Enfin, il y a la comédie dramatique de copains large et principalement formulée, «Un pour la route.» Le dernier effort du réalisateur thaïlandais Baz Poonpiriya, dont le film de 2017 «Bad Genius» a gagné une reconnaissance internationale, livre un récit écoeurant qui pourrait être décrit comme l’enfant moins sophistiqué de «Y Tu Mamá También» et «50/50». L’auteur acclamé Wong Kar-Wai est l’un des producteurs.

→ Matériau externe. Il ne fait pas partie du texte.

(* ===== verification/Tunnel.v ===== *)
(** * Tunnels (src/internal/tunnel.go)

    What happens to a client connection once a proxy handler has accepted it: the
    first packet is inspected through a buffered reader and sent on as the policy
    says, then both directions are copied until they end.

    The state is the reader, the traces of the two connections, the core's state
    and the TTL cache.  The variable [dstConn] of the code is a boolean: whether it
    holds the connection to the target or nil.  The HTTP codec of net/http is an
    interface. *)

From S2P Require Import Prelude GoStrings GoState Conn NetIP FakeIP AddrTrie Policy Route IPPool Core Dns Plan.
From S2P Require Import ClientHello Fragment Desync Bridge.

Module Tunnel.
Import AddrTrie Policy Route Plan.

(** ** The buffered reader (bufio.NewReader: 4096 bytes) *)

(** Buffered bytes and the segments still to arrive; after the last one the client
    has closed its side.  One Read of the connection returns bytes of one segment. *)
Record reader := mkReader { rbuf : bytes; rsegs : list bytes }.

Definition bufSize : Z := 4096.

Definition NewReader (segs : list bytes) : reader := mkReader [] segs.

(** Everything the reader will still deliver. *)
Definition stream (r : reader) : bytes := rbuf r ++ mjoin (rsegs r).

(** [br.Peek(n)]: fill until [n] bytes are buffered; an error when the stream ends before. *)
Fixpoint fill (n : Z) (buf : bytes) (segs : list bytes) : reader :=
  if n <=? zlen buf then mkReader buf segs
  else match segs with
       | [] => mkReader buf []
       | s :: segs =>
         let room := bufSize - zlen buf in
         if zlen s <=? room then fill n (buf ++ s) segs
         else mkReader (buf ++ take (Z.to_nat room) s) (drop (Z.to_nat room) s :: segs)
       end.
Definition Peek (n : Z) (r : reader) : option bytes * reader :=
  let r := fill n (rbuf r) (rsegs r) in
  (if n <=? zlen (rbuf r) then Some (take (Z.to_nat n) (rbuf r)) else None, r).

(** [br.Read(p)] with bytes buffered: one copy out of the buffer. *)
Definition Read (n : Z) (r : reader) : bytes * reader :=
  (take (Z.to_nat n) (rbuf r), mkReader (drop (Z.to_nat n) (rbuf r)) (rsegs r)).

(** utils.go: bytesHasPrefix. *)
Fixpoint bytesHasPrefix (b : bytes) (prefixes : list string) : go bool :=
  match prefixes with
  | [] => Ret false
  | prefix :: prefixes =>
    let! s := slice_to b (zlen (bytes_of_string prefix)) in
    if bool_decide (s = bytes_of_string prefix) then Ret true else bytesHasPrefix b prefixes
  end.

Definition http_methods : list string :=
  ["GET "; "POST "; "HEAD "; "PUT "; "DELETE "; "OPTIONS "; "TRACE "; "PATCH "]%string.

(** utils.go: isUseOfClosedConn, on the error's message. *)
Definition isUseOfClosedConn (err : string) : bool := bool_decide (is_Some (String.index 0 "use of closed" err)).

(** ** HTTP messages, as far as the code looks at them *)

Record Request := mkReq {
  Method : string; reqHost : string; Scheme : string; urlHost : string;
  RequestURI : string; reqProto : string; Header : gmap string (list string)
}.
Record Response := mkResp { Status : string; StatusCode : Z; respProto : string; Location : option string }.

Le patron (Thanapob Leeratanakajorn), obsédé par les cocktails, dirige son propre bar à New York, une opération qu’il utilise en grande partie pour rencontrer des femmes. Ce fantasme de célibataire est interrompu lorsque son meilleur ami Aood (Ice Natara) révèle qu’il a la leucémie. Boss retourne dans sa Thaïlande natale pour l’aider avec un dernier souhait: rendre visite à toutes ses copines pour lui dire au revoir sans révéler qu’il est en train de mourir d’un cancer. Le couple se lance dans un voyage sur la route qui est fortement entrecoupé de flashbacks de leurs jours de gloire. En tant que l’une des intrigues secondaires les plus importantes du film, Aood fait également face à la perte de son père, un célèbre DJ radio. Comme prévu, à chaque arrêt, il y a une leçon à tirer ou une torsion qui renforce ou remet en question le lien fraternel entre les codirecteurs. À la fin du voyage, un montage détaillant la relation amoureuse la plus significative de Boss se démarque comme le segment qui reflète le plus le travail de Wong Kar-Wai dans son utilisation d’un éclairage au néon maussade pour des interactions romantiques.

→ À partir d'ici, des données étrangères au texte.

Lemma handleConnect_run req host port (s : hstate) :
  reqHost req = JoinHostPort host (Itoa port) -> clean host -> 0 <= port < 65536 ->
  handleConnect (env := reliable) dialTCP true None cfg w req s =
  let (r, k) := PlanRequest cfg w (mkRequest RequestSourceHTTP host port ResolveDomainTarget) true (kern s) in
  match r with
  | Ret plan =>
    let '(o, ws, cs, ds) := connect_verdict plan host in
    (Ret o, mkH (httpConnID s) k (resp s ++ ws) (conn s ++ cs) (dialled s ++ ds) (requests s))
  | Err _ => (Ret Served, mkH (httpConnID s) k (resp s ++ [HttpError status500 500]) (conn s) (dialled s) (requests s))
  | Panic => (Panic, mkH (httpConnID s) k (resp s) (conn s) (dialled s) (requests s))
  end.
Proof.
  intros Hr Hc Hp. destruct (target_split host port Hc Hp) as (Hne & HS & HA).
  unfold handleConnect. rewrite Hr, decide_False by done. unfold stbind at 1, attempt_go, stlift. rewrite HS, HA.
  unfold stbind at 1, on_core, attempt.
  destruct (PlanRequest _ _ _ _ (kern s)) as [[plan|e|] k]; [|done..].
  unfold connect_verdict. cbv zeta. destruct (Blocked plan); [by rewrite !app_nil_r|].
  destruct (decide (pMode (plPolicy plan) = ModeBlock)); [by rewrite !app_nil_r|]. cbn [negb].
  unfold connect_hijacked. cbv zeta. destruct (decide (ReplyFirst (plPolicy plan) = BoolTrue)).
  { rewrite bool_decide_eq_true_2 by done. cbn. by rewrite !app_nil_r. }
  rewrite bool_decide_eq_false_2 by done. unfold stbind at 1, dial.
  destruct (dialTCP _ _); cbn; rewrite ?app_nil_r; [|done]. by rewrite <- app_assoc.
Qed.

Lemma relay_request_sends p req (s : hstate) :
  requests (snd (relay_request (L := L) RoundTrip p req s)) = requests s ++ [req].
Proof.
  unfold relay_request, stbind at 1, round_trip. destruct (RoundTrip _ _) as [up|e|]; [|done..].
  unfold stbind, reply, WriteHeader, stret, stlift. by destruct (_ || _).
Qed.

Poonpiriya fait des films qui affichent une grande valeur de production et celui-ci ne fait pas exception. Peut-être y a-t-il aussi un budget musical important si le réalisateur envisage de conserver les nombreuses chansons pop célèbres qui marquent de manière explosive l’action (par exemple «Tiny Dancer» d’Elton John). L’esthétique artificielle, les choix d’édition pour un effet émotionnel saccharin et le ton comique indiquent un titre similaire à ce qu’un grand studio américain publierait pour un large public. En tant que tel, la subtilité n’est pas la priorité ici. Cela ne veut pas dire que certains moments ne sont pas humoristiques ou même émouvants, mais pour un complot sur des hommes qui approfondissent leur amitié face à des difficultés, c’est inoffensif mais inintéressant.